Buchris and Ze’evi typify one kind of whitewashing that the hero status engenders, wherein any discussion of a person’s characteristics and behaviors defers to their military legacy. But there’s another type of whitewashing that occurs in Israel, which serves to redeem actions on the field of battle, rather than off it.
This is a far more sensitive affair, because it goes to the heart of how Israel’s heroes are created — on the frontline, in uniform, weapon in hand. It also speaks more directly to the need for heroes, the need to preserve the ideals we associate with them, and the need to shield both those things from criticism. After all, where do we turn to for conviction and inspiration if our icons turn out to be false idols, and moreover as a result of the very acts we lionize them for?

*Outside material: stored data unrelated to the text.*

(** The container exists and relaunch is off: one creation, no removal,
    the start, and no error. *)
Lemma create_lifecycle_witness :
  create
    (H := scripted [succeeds ""; succeeds "Status: ok"; fails ErrContainerAlreadyExists;
                    fails (ContainerAlreadyRunning "big-sibling")] no_digest)
    (big_sibling "tsuru/bs:v1") "tcp://10.0.0.1:2375" "dev" anonymous false []
  = (set_Env (big_sibling "tsuru/bs:v1") ["DOCKER_ENDPOINT=tcp://10.0.0.1:2375"; "LOG_LEVEL=info"],
     None,
     [NewClient "tcp://10.0.0.1:2375";
      PullImage "tsuru/bs:v1" (RegistryAuthConfig anonymous);
      CreateContainer "big-sibling" (mkHostConfig [] "host" false)
        (mkConfig "tsuru/bs:v1" ["DOCKER_ENDPOINT=tcp://10.0.0.1:2375"; "LOG_LEVEL=info"] []);
      StartContainer "big-sibling" (mkHostConfig [] "host" false)]).
Proof.
  refine (proj1 (create_lifecycle
            (H := scripted [succeeds ""; succeeds "Status: ok";
                            fails ErrContainerAlreadyExists;
                            fails (ContainerAlreadyRunning "big-sibling")] no_digest)
            (big_sibling "tsuru/bs:v1") "tcp://10.0.0.1:2375" "dev" anonymous false []
            (set_Env (big_sibling "tsuru/bs:v1")
               ["DOCKER_ENDPOINT=tcp://10.0.0.1:2375"; "LOG_LEVEL=info"])
            [NewClient "tcp://10.0.0.1:2375";
             PullImage "tsuru/bs:v1" (RegistryAuthConfig anonymous)] _) _ _).
  - reflexivity.
  - reflexivity.
  - reflexivity.
Defined.

(** C3 as stated fails: the container exists, relaunch is on and the
    forced removal fails; [create] returns the removal's error and no
    second creation is made. *)
Lemma create_relaunch_without_second_creation :
  ¬ relaunch_removes_then_recreates
      (H := scripted [succeeds ""; succeeds "Status: ok"; fails ErrContainerAlreadyExists;
                      fails (ErrorString "removal of container in progress")] no_digest)
      (big_sibling "tsuru/bs:v1") "tcp://10.0.0.1:2375" "dev" anonymous.
Proof.
  intros Hclaim.
  destruct (Hclaim _ _ eq_refl eq_refl) as [_ Hcreations].
  vm_compute in Hcreations. discriminate.
Qed.

Example create_relaunch_removal_error :
  create
    (H := scripted [succeeds ""; succeeds "Status: ok"; fails ErrContainerAlreadyExists;
                    fails (ErrorString "removal of container in progress")] no_digest)
    (big_sibling "tsuru/bs:v1") "tcp://10.0.0.1:2375" "dev" anonymous true []
  = (set_Env (big_sibling "tsuru/bs:v1") ["DOCKER_ENDPOINT=tcp://10.0.0.1:2375"; "LOG_LEVEL=info"],
     Some (ErrorString "removal of container in progress"),
     [NewClient "tcp://10.0.0.1:2375";
      PullImage "tsuru/bs:v1" (RegistryAuthConfig anonymous);
      CreateContainer "big-sibling" (mkHostConfig [] "host" false)
        (mkConfig "tsuru/bs:v1" ["DOCKER_ENDPOINT=tcp://10.0.0.1:2375"; "LOG_LEVEL=info"] []);
      RemoveContainerOptions "big-sibling" true]).
Proof. reflexivity. Qed.
(** * Verification of the settings optimizer

    A shallow embedding of [src/app/services/settings/optimizer.ts]: the
    definition tree of the optimisable settings, the tree walkers, the
    label formatter, and the [Optimizer] class with its category cache and
    write-back ledger, followed by the properties of the specification. *)

From Stdlib Require Import ZArith String Ascii List.
From stdpp Require Import base decidable option list gmap strings.

Local Open Scope string_scope.
Local Open Scope list_scope.

(** ** Keys, categories and raw values *)

(** [enum OptimizationKey]. *)
Inductive OptimizationKey :=
  | outputMode | videoBitrate | audioBitrate | quality | colorSpace | fps
  | encoder | keyframeInterval | encoderPreset | profile | tune
  | audioTrackIndex.

(** [Object.values(OptimizationKey)], in declaration order. *)
Definition OptimizationKey_values : list OptimizationKey :=
  [outputMode; videoBitrate; audioBitrate; quality; colorSpace; fps;
   encoder; keyframeInterval; encoderPreset; profile; tune; audioTrackIndex].
Lemma decodeAudioToBuffer_normalizes_witness :
  Nat.even (length [x00; x00; xff; x7f; x00; x80; xff; xff]) = true
  /\ supports (mkAudioContext 32 8000 96000) 1 24000
  /\ (0 < 1)%nat
  /\ (2 < length [x00; x00; xff; x7f; x00; x80; xff; xff] / 2 / 1)%nat
  /\ exists buffer channelData,
       decodeAudioToBuffer [x00; x00; xff; x7f; x00; x80; xff; xff]
         (mkAudioContext 32 8000 96000) 24000 1 = Ok buffer
       /\ nth_error (channels buffer) 0 = Some channelData
       /\ nth_error channelData 2 = Some (Num (-32768 # 32768)).
Proof.
  assert (H1 : Nat.even (length [x00; x00; xff; x7f; x00; x80; xff; xff]) = true)
    by reflexivity.
  assert (H2 : supports (mkAudioContext 32 8000 96000) 1 24000)
    by (unfold supports; cbn; lia).
  assert (H3 : (0 < 1)%nat) by lia.
  assert (H4 : (2 < length [x00; x00; xff; x7f; x00; x80; xff; xff] / 2 / 1)%nat)
    by (cbn; lia).
  repeat (split; [assumption|]).
  destruct (decodeAudioToBuffer_normalizes
              [x00; x00; xff; x7f; x00; x80; xff; xff]
              (mkAudioContext 32 8000 96000) 24000 1 2 0 H1 H2 H3 H4)
    as ((buffer & channelData & v & Hd & _ & _ & _ & Hch & _ & Hv & _ & Hs) & _).
  exists buffer, channelData. split; [exact Hd|]. split; [exact Hch|].
  vm_compute in Hv. injection Hv as <-. exact Hs.
Defined.

(** ** The track concatenator *)

Section Concatenator.

Lemma presentBuffers_app (pre post : list AudioBlock) :
  presentBuffers (pre ++ post) = presentBuffers pre ++ presentBuffers post.
Proof.
  apply flat_map_app.
Qed.
Lemma destination_mile (coords : list coord) (total_dist_mi : Q) :
  mile (destination coords total_dist_mi) = round total_dist_mi 1.
Proof.
  unfold destination. destruct coords as [| first rest].
  - reflexivity.
  - unfold destination_waypoint. destruct (last (first :: rest) first). reflexivity.
Qed.

Lemma walked_zero `{G : Geodesy} :
  forall (rest : list coord) (prev : coord) (accumulated : Q),
    segments_all_zero prev rest -> walked accumulated prev rest == accumulated.
Proof.
  induction rest as [| cur rest IH]; intros prev accumulated Hz; simpl.
  - reflexivity.
  - destruct Hz as [Z0 Zrest]. rewrite (IH _ _ Zrest). lra.
Qed.

Lemma repeated_point_zero `{G : Geodesy} (p : coord) :
  forall copies, segments_all_zero p (repeat p copies).
Proof.
  induction copies as [| copies IH]; simpl; [exact I |].
  split; [apply haversine_same | exact IH].
Qed.




(** C4 as stated fails on both counts.  The stored distance of the
    destination is the total rounded to one decimal, so a total of
    120.04 is stored as 120.0; and the total is an argument of its own,
    so a total of 10 after a checkpoint at mile 50 makes the stored
    distances go down (the segment from (0,0) to (1,0) measures 69 miles
    under [grid] and about 69.09 under the haversine formula: one
    checkpoint either way). *)
Lemma stored_miles_counterexample :
  (exists wps,
     sample_waypoints 1 [(0, 0); (0, 0)] 50 (12004 # 100) = Ret wps
     /\ ~ mile (last wps (destination [] 0)) == 12004 # 100)
  /\ (exists wps,
        sample_waypoints 2 [(0, 0); (1, 0)] 50 10 = Ret wps
        /\ ~ miles_sorted wps).
Proof.
  split.
  - eexists. split; [reflexivity |]. vm_compute. discriminate.
  - eexists. split; [reflexivity |]. simpl. intros [H _]. vm_compute in H. apply H. reflexivity.
Qed.

(** C4, amended: with a positive interval the stored distances of the
    interval waypoints are non-decreasing, the destination's stored
    distance is [round(total_dist_mi, 1)], and the whole sequence is
    non-decreasing whenever the total is not below the last target met,
    in particular whenever it is not below the summed segment length. *)
Theorem sampler_stored_miles `{G : Geodesy}
        (first : coord) (rest : list coord) (interval_mi total_dist_mi : Q) :
  0 < interval_mi ->
  exists n cps,
    (forall fuel, (n < fuel)%nat ->
       sample_waypoints fuel (first :: rest) interval_mi total_dist_mi
       = Ret (cps ++ [destination (first :: rest) total_dist_mi]))
    /\ miles_sorted cps
    /\ mile (destination (first :: rest) total_dist_mi) = round total_dist_mi 1
    /\ (target interval_mi (List.length cps) <= total_dist_mi ->
        miles_sorted (cps ++ [destination (first :: rest) total_dist_mi]))
    /\ (geometry_length (first :: rest) <= total_dist_mi ->
        miles_sorted (cps ++ [destination (first :: rest) total_dist_mi])).
Proof.
  intros Hi.
  destruct (sample_waypoints_run interval_mi Hi first rest total_dist_mi)
    as (n & cps & Run & Count & Cps).
  exists n, cps.
  assert (Sorted : target interval_mi (List.length cps) <= total_dist_mi ->
                   miles_sorted (cps ++ [destination (first :: rest) total_dist_mi])).
  { intros Hlast.
    apply (with_destination_sorted interval_mi total_dist_mi); try assumption.
    apply destination_mile. }
  refine (conj Run (conj _ (conj _ (conj Sorted _)))).
  - apply (checkpoints_sorted interval_mi); assumption.
  - apply destination_mile.
  - intros Hlen. apply Sorted.
    set (L := geometry_length (first :: rest)) in *.
    pose proof (Qfloor_le (L / interval_mi)) as F. rewrite <- Count in F.
    assert (EL : L == (L / interval_mi) * interval_mi) by (field; lra).
    unfold target. nra.
Qed.
(** * golisp device layer: structure expansion, byte and JSON codecs, validation

    A shallow embedding of [github.com/steelseries/golisp/device.go].

    Conventions of the embedding.
    - Go's [int] (sizes, offsets, repeat counts, loop counters) is [Z].  The
      layouts handled here stay far below the width of a machine word, so the
      arithmetic on [int] is the arithmetic of [Z].
    - Go's [uint32], [uint16], [uint8] are [Z] too, and every conversion or
      operation that wraps in Go wraps here through [uint32], [uint16],
      [uint8] below.
    - A [*DeviceField] is an address ([ptr]) into a store of field
      definitions: several expanded fields share one definition, and
      validation writes to it.
    - A run-time panic of the Go program (index out of range, nil
      dereference) is the outcome [Panic]; recursion that the Go program
      bounds only by its call stack takes a recursion budget and runs into
      [OutOfFuel] when the budget is used up. *)

From stdpp Require Import base gmap list strings pretty.
From Stdlib Require Import ZArith Lia Ascii.

Local Open Scope Z_scope.

(** ** Outcomes of a Go call *)

Inductive res (A : Type) : Type :=
| Ok (a : A)
| Panic
| OutOfFuel.
Arguments Ok {A} a.
Arguments Panic {A}.
Arguments OutOfFuel {A}.

Global Instance res_ret : MRet res := @Ok.
Global Instance res_bind : MBind res := λ A B f m,
  match m with
  | Ok a => f a
  | Panic => Panic
  | OutOfFuel => OutOfFuel
  end.

(** [for _, x := range xs { s = body(s, x) }], stopping at the first panic. *)
Fixpoint for_each {A S : Type} (body : S → A → res S) (xs : list A) (s : S) : res S :=
  match xs with
  | [] => Ok s
  | x :: xs' => s' ← body s x; for_each body xs' s'
  end.

(** ** Fixed-width unsigned integers *)

Definition uint8 (z : Z) : Z := z `mod` 2 ^ 8.
Definition uint16 (z : Z) : Z := z `mod` 2 ^ 16.
Definition uint32 (z : Z) : Z := z `mod` 2 ^ 32.

(** ** Lisp data *)

(** Modelled from the spec: [*Data] is declared in the interpreter, outside
    [device.go].  The spec calls it "the generic nested key/array value
    representation"; the constructors below are the cons cells, numbers,
    strings and symbols that representation is made of.  [Nil] is the nil
    pointer. *)
Inductive Data : Type :=
| Nil
| Number (n : Z)
| StringData (s : string)
| Symbol (s : string)
| ConsCell (car cdr : Data).

(** Address of a [DeviceField] in the store of definitions. *)
Abbreviation ptr := nat (only parsing).

(** ** Schema model *)

Module Range.
Record t := mk { Lo : Z; Hi : Z }.

Definition Validate (self : t) (value : Z) : bool :=
  (value >=? Lo self) && (value <=? Hi self).
End Range.

Module Values.
Record t := mk { Vals : list Z }.

Definition AddValue (self : t) (value : Z) : t :=
  mk (Vals self ++ [value]).

Definition Validate (self : t) (value : Z) : bool :=
  existsb (λ v, v =? value) (Vals self).
End Values.

Module DeviceField.
Record t := mk {
  Name : string;
  TypeName : string;
  Size : Z;                               (* size of a single element, in bytes *)
  RepeatCount : Z;                        (* number of elements *)
  IsConstant : bool;
  Constant : Z;
  ValidRange : option Range.t;
  ValidValues : option Values.t;
  DeferredValidationCode : option Data;
  ToJsonTransform : option Data;
  FromJsonTransform : option Data
}.

Definition NewFieldWithCount (name typeName : string) (size count : Z) : t :=
  mk name typeName size count false 0 None None None None None.

Definition NewField (name typeName : string) (size : Z) : t :=
  mk name typeName size 1 false 0 None None None None None.

Definition TotalSize (self : t) : Z := Size self * RepeatCount self.

Definition set_rules (r : option Range.t) (v : option Values.t) (self : t) : t :=
  mk (Name self) (TypeName self) (Size self) (RepeatCount self)
     (IsConstant self) (Constant self) r v
     (DeferredValidationCode self) (ToJsonTransform self) (FromJsonTransform self).
End DeviceField.

Module DeviceStructure.
(** The back pointer [Parent] is left out: nothing below reads it. *)
Record t := mk {
  Name : string;
  Fields : list ptr;
  Size : Z
}.

Definition NewStructNamed (n : string) : t := mk n [] 0.

(** [AddField], given the definition [fd] that [f] points to. *)
Definition AddField (self : t) (f : ptr) (fd : DeviceField.t) : t :=
  mk (Name self) (Fields self ++ [f]) (Size self + DeviceField.TotalSize fd).

Definition SizeOf (self : t) : Z := Size self.
End DeviceStructure.
(** * Zomato partner login: OTP request automation

    A shallow embedding of [api/send-otp.js]: the class [ZomotoStandalone]
    (timeout racing, selector waiting with retries, stealth configuration,
    the linear [sendOTP] procedure, the in-memory session cache with its
    deferred cleanup) and the serverless [handler].

    The browser, the page and the site are the environment.  Every call
    that the script awaits is answered by a [promise] chosen by the
    environment: it settles after some number of milliseconds with a value
    or with an error, or it never settles.  The script itself is written in
    a small state-and-exception monad [Async] over a [world] holding the
    virtual clock, the session cache, the pending cleanup timers, the
    browsers that were launched and the trace of calls issued so far.

    Conventions of the model:
    - durations and instants are natural numbers of milliseconds; the
      timeouts handed to selector waits are rationals, since
      [timeout / (retries + 1)] need not be whole;
    - strings are ASCII: [toLowerCase] lowers the letters A to Z;
    - a thrown value, and the reason of a rejected promise, is an [Error]
      with a string [message], as are the errors the script creates and
      those of Puppeteer, [JSON.parse] and the runtime; a promise rejected
      with a value of another kind is outside the model;
    - timers are those of Node: [setTimeout] takes a delay below 1 or
      above 2147483647 milliseconds as 1 millisecond;
    - console logging is left out;
    - [launchBrowser] (launch options, then [puppeteer.launch]) is one
      promise of the environment;
    - the timer of [_withTimeout] has no effect once the race is decided
      and is not kept among the pending timers;
    - a call of [sendOTP] is followed on its own; callbacks that fall due
      run between calls, when [elapse] lets time pass. *)

From Stdlib Require Import NArith ZArith QArith List Ascii String.
From stdpp Require Import base option list gmap strings pretty.

Local Open Scope N_scope.

(** ** Values of the host language *)

(** The JSON-like values that reach the script as arguments. *)
Inductive jsval : Type :=
  | JUndefined
  | JNull
  | JBool (b : bool)
  | JNum (n : Z)
  | JStr (s : string).

Global Instance jsval_eq_dec : EqDecision jsval.
Proof. solve_decision. Defined.

(** [!v]: the falsy values. *)
Definition falsy (v : jsval) : bool :=
  match v with
  | JUndefined | JNull => true
  | JBool b => negb b
  | JNum n => (n =? 0)%Z
  | JStr s => if decide (s = EmptyString) then true else false
  end.

(** [a === b] against a string literal. *)
Definition strict_eq_str (v : jsval) (lit : string) : bool :=
  match v with
  | JStr s => if decide (s = lit) then true else false
  | _ => false
  end.

(** A parameter default [x = d] applies exactly to [undefined]. *)
Definition default_param (v d : jsval) : jsval :=
  match v with JUndefined => d | _ => v end.

(** An [Error] object; only its [message] is ever inspected. *)
Record error : Type := Error { message : string }.

Global Instance error_eq_dec : EqDecision error.
Proof. solve_decision. Defined.

(** Reading a property of [null] or [undefined]. *)
Definition TypeError_null (prop : string) : error :=
  Error ("Cannot read properties of null (reading '" +:+ prop +:+ "')").

(** ** Strings: [toLowerCase] and [includes] (ASCII) *)

Definition lower_ascii (c : ascii) : ascii :=
  let n := N_of_ascii c in
  if (65 <=? n) && (n <=? 90) then ascii_of_N (n + 32) else c.

Fixpoint toLowerCase (s : string) : string :=
  match s with
  | EmptyString => EmptyString
  | String c s' => String (lower_ascii c) (toLowerCase s')
  end.

Fixpoint startsWith (s sub : string) : bool :=
  match sub, s with
  | EmptyString, _ => true
  | String _ _, EmptyString => false
  | String b sub', String a s' =>
      if decide (a = b) then startsWith s' sub' else false
  end.

Fixpoint includes (s sub : string) : bool :=
  startsWith s sub ||
  match s with
  | EmptyString => false
  | String _ s' => includes s' sub
  end.

(** ** Promises *)

Inductive settlement (A : Type) : Type :=
  | Fulfilled (v : A)
  | Rejected (e : error).
Arguments Fulfilled {A} v.
Arguments Rejected {A} e.

(** A promise as the script sees it from the moment it obtains it: it
    settles [t] milliseconds later, or never. *)
Inductive promise (A : Type) : Type :=
  | SettlesAfter (t : N) (s : settlement A)
  | NeverSettles.
Arguments SettlesAfter {A} t s.
Arguments NeverSettles {A}.

(** [Promise.race] of two promises: the one that settles first; when both
    settle in the same millisecond the one listed first is taken, as
    [Promise.race] subscribes to its arguments in order. *)
Definition race2 {A} (p q : promise A) : promise A :=
  match p, q with
  | NeverSettles, _ => q
  | _, NeverSettles => p
  | SettlesAfter t _, SettlesAfter u _ => if t <=? u then p else q
  end.

Definition Promise_race {A} (ps : list (promise A)) : promise A :=
  foldr race2 NeverSettles ps.

(** The delay after which [setTimeout(callback, ms)] runs its callback:
    Node sets a delay that is larger than 2147483647 or less than 1 to 1. *)
Definition setTimeout_delay (ms : N) : N :=
  if (ms <? 1) || (2147483647 <? ms) then 1 else ms.

(** [new Promise((_, reject) => setTimeout(() => reject(e), ms))] *)
Definition rejects_after {A} (ms : N) (e : error) : promise A :=
  SettlesAfter (setTimeout_delay ms) (Rejected e).

(** [_withTimeout(promise, timeoutMs, operationName)] *)
Definition _withTimeout {A} (p : promise A) (timeoutMs : N)
    (operationName : string) : promise A :=
  let timeoutPromise :=
    rejects_after timeoutMs
      (Error (operationName +:+ " timed out after " +:+ pretty timeoutMs +:+ "ms")) in
  Promise_race [p; timeoutPromise].

(** ** Handles, browsers and the world *)

Definition Browser := nat.
Definition Page := nat.
Definition Frame := nat.

(** An element handle remembers the selector that located it. *)
Record ElementHandle : Type := Element { found_by : string; node : nat }.

Record BoundingBox : Type :=
  Box { box_x : Q; box_y : Q; box_width : Q; box_height : Q }.

(** [pageOrFrame] *)
Inductive target : Type :=
  | OnPage (p : Page)
  | OnFrame (f : Frame).

(** What the environment has in store for a browser: when (if ever) its
    connection drops by itself, counted from the launch, and how a call of
    [browser.close()] on it will settle. *)
Record BrowserFate : Type :=
  Fate { drops_after : option N; close_outcome : promise unit }.

Record BrowserState : Type :=
  BState { fate : BrowserFate; launched_at : N; closed : bool }.

(** [{ browser, page, frame }] *)
Record sessionData : Type :=
  Session { browser : Browser; page : Page; frame : Frame }.

Inductive stealth_script : Type :=
  | hide_webdriver
  | override_navigator.

(** The calls the script issues, in the order it issues them. *)
Inductive event : Type :=
  | Ev_launch
  | Ev_newPage (b : Browser)
  | Ev_evaluateOnNewDocument (p : Page) (s : stealth_script)
  | Ev_setViewport (p : Page) (width height deviceScaleFactor : N)
  | Ev_setExtraHTTPHeaders (p : Page) (headers : list (string * string))
  | Ev_setUserAgent (p : Page) (ua : string)
  | Ev_goto (p : Page) (url : string) (waitUntil : string) (timeout : N)
  | Ev_sleep (ms : N)
  | Ev_title (p : Page)
  | Ev_waitForSelector (on : target) (selector : string) (timeout : Q) (visible : bool)
  | Ev_query (on : target) (selector : string)
  | Ev_click (e : ElementHandle)
  | Ev_contentFrame (e : ElementHandle)
  | Ev_boundingBox (e : ElementHandle)
  | Ev_mouse_click (p : Page) (x y : Q)
  | Ev_type (e : ElementHandle) (text : jsval)
  | Ev_cache_set (sessionId : string) (d : sessionData)
  | Ev_setTimeout_cleanup (b : Browser) (sessionId : string) (ms : N)
  | Ev_isConnected (b : Browser) (connected : bool)
  | Ev_close (b : Browser)
  | Ev_cache_delete (sessionId : string).

(** A pending [setTimeout] of [sendOTP]: the instant it is due and the
    variables its callback closes over. *)
Record timer : Type :=
  Timer { due : N; timer_browser : Browser; timer_sessionId : string }.

Record world : Type := World {
  clock : N;
  sessionCache : gmap string sessionData;
  timers : list timer;
  browsers : list BrowserState;
  trace : list event
}.

Definition initial_world : world := World 0 ∅ [] [] [].

Definition set_clock (c : N) (w : world) : world :=
  World c (sessionCache w) (timers w) (browsers w) (trace w).
Definition set_sessionCache (m : gmap string sessionData) (w : world) : world :=
  World (clock w) m (timers w) (browsers w) (trace w).
Definition set_timers (ts : list timer) (w : world) : world :=
  World (clock w) (sessionCache w) ts (browsers w) (trace w).
Definition set_browsers (bs : list BrowserState) (w : world) : world :=
  World (clock w) (sessionCache w) (timers w) bs (trace w).
Definition log_event (e : event) (w : world) : world :=
  World (clock w) (sessionCache w) (timers w) (browsers w) (trace w ++ [e]).

(** The calls issued between two worlds. *)
Definition events_since (w w' : world) : list event :=
  drop (length (trace w)) (trace w').

(** [browser.isConnected()] *)
Definition isConnected (b : Browser) (w : world) : bool :=
  match browsers w !! b with
  | Some st =>
      negb (closed st) &&
      match drops_after (fate st) with
      | None => true
      | Some d => clock w <? launched_at st + d
      end
  | None => false
  end.

(** ** The monad of asynchronous computations *)

Inductive completion (A : Type) : Type :=
  | Returns (v : A)
  | Throws (e : error)
  | Hangs.
Arguments Returns {A} v.
Arguments Throws {A} e.
Arguments Hangs {A}.

Definition Async (A : Type) : Type := world -> completion A * world.

Definition ret {A} (v : A) : Async A := fun w => (Returns v, w).

Definition throw {A} (e : error) : Async A := fun w => (Throws e, w).

Definition bind {A B} (m : Async A) (k : A -> Async B) : Async B :=
  fun w =>
    match m w with
    | (Returns v, w') => k v w'
    | (Throws e, w') => (Throws e, w')
    | (Hangs, w') => (Hangs, w')
    end.

Notation "'let*' x ':=' m 'in' k" := (bind m (fun x => k))
  (at level 10, x name, m at level 100, k at level 200).
Notation "'do' m 'then' k" := (bind m (fun _ => k))
  (at level 10, m at level 100, k at level 200).

(** [try { body } catch (error) { handler }] *)
Definition try_catch {A} (body : Async A) (handler : error -> Async A) : Async A :=
  fun w =>
    match body w with
    | (Throws e, w') => handler e w'
    | r => r
    end.

(** The outcome of a [try] block whose [catch] falls through to the code
    after it. *)
Definition caught {A} (body : Async A) : Async (A + error) :=
  try_catch (let* v := body in ret (inl v)) (fun e => ret (inr e)).

Definition emit (e : event) : Async unit := fun w => (Returns tt, log_event e w).

Definition read {A} (f : world -> A) : Async A := fun w => (Returns (f w), w).

Definition update (f : world -> world) : Async unit := fun w => (Returns tt, f w).

(** A synchronous built-in that returns or throws. *)
Definition sync {A} (s : settlement A) : Async A :=
  match s with
  | Fulfilled v => ret v
  | Rejected e => throw e
  end.

(** [await p] suspends until [p] settles. *)
Definition await {A} (p : promise A) : Async A :=
  fun w =>
    match p with
    | SettlesAfter t (Fulfilled v) => (Returns v, set_clock (clock w + t) w)
    | SettlesAfter t (Rejected e) => (Throws e, set_clock (clock w + t) w)
    | NeverSettles => (Hangs, w)
    end.

(** Issue a call and await the promise it returns. *)
Definition call {A} (e : event) (p : promise A) : Async A :=
  do emit e then await p.

(** [await new Promise((resolve) => setTimeout(resolve, ms))] *)
Definition sleep (ms : N) : Async unit :=
  call (Ev_sleep ms) (SettlesAfter (setTimeout_delay ms) (Fulfilled tt)).

(** [promise.catch(() => fallback)] *)
Definition promise_catch {A} (p : promise A) (fallback : A) : promise A :=
  match p with
  | SettlesAfter t (Rejected _) => SettlesAfter t (Fulfilled fallback)
  | _ => p
  end.

(** ** Selector waiting with retries *)

(** The [options] argument; an absent key takes its default on
    destructuring. *)
Record WaitOptions : Type := Options {
  timeout : option N;
  retries : option nat;
  retryDelay : option N;
  visible : option bool
}.

Definition no_options : WaitOptions := Options None None None None.

(** [pageOrFrame.waitForSelector(selector, { timeout, visible })]; the
    environment's promise yields the node that was found. *)
Definition waitForSelector (reply : promise nat) (pageOrFrame : target)
    (selector : string) (timeout : Q) (visible : bool) : Async ElementHandle :=
  let* n := call (Ev_waitForSelector pageOrFrame selector timeout visible) reply in
  ret (Element selector n).

(** [attempt === 0 ? timeout : timeout / (retries + 1)], an exact
    quotient kept in lowest terms. *)
Definition attempt_timeout (timeout : N) (retries attempt : nat) : Q :=
  if Nat.eqb attempt 0 then inject_Z (Z.of_N timeout)
  else Qred (inject_Z (Z.of_N timeout) / inject_Z (Z.of_nat retries + 1)).

(** [retryDelay * Math.pow(2, attempt)] *)
Definition backoff_delay (retryDelay : N) (attempt : nat) : N :=
  retryDelay * 2 ^ N.of_nat attempt.

(** What [throw lastError] throws; [lastError] is still [undefined] only
    when the loop body never ran. *)
Definition thrown_value (lastError : option error) : error :=
  match lastError with
  | Some e => e
  | None => Error "undefined"
  end.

Just how horrendously wrong this approach can go has been grimly illustrated by the affair involving Elor Azaria, the IDF soldier who executed a wounded and disarmed Palestinian attacker in Hebron last March, and was caught on video doing so. Despite the swift condemnation of the IDF’s top brass, a number of high profile right-wing Israeli politicians were of the opinion that he had done the right thing and should never have been arrested, and an alarmingly broad coalition of lawmakers called for clemency in the wake of Azaria’s manslaughter conviction last week.
Yet the most disturbing reaction of all came from the Israeli public: people overwhelmingly supported Azaria’s actions, and several sections of society consider him a national hero who has been let down by the upper echelons of the army (right-wing protesters outside Azaria’s verdict hearing chanted about IDF Chief of Staff Gadi Eisenkot going the same way as Yitzhak Rabin).
The Hebron shooting came during the intense period of violence that characterized late 2015 and early 2016 in Israel-Palestine, when Israeli newspapers were filled with glowing profiles of soldiers and police officers who had shot dead a Palestinian attacker (alleged or actual). Fresh national heroes were being minted on a daily basis, elevated to the pantheon by virtue of pulling the trigger and hitting the target.
Azaria, too, would likely have enjoyed a similar fate had he not been caught on camera, and had he not come from a low-income Mizrahi background, the significance of which my colleague Edo Konrad unpacked here. Despite the verdict of the court, however, for the people Azaria remains a patriotic hero, a “Gibor Yisrael.”
But Azaria himself is not the problem. He is a symptom of a much broader ailment in Israeli society: that its army, despite ethnic cleansing and occupation, despite atrocities and daily brutal repression, continues to hold the monopoly over who is and isn’t considered a national hero. When these are the doors Israel has built its house around, it is difficult to counter Netanyahu’s assertion that Israel will “forever live by the sword.”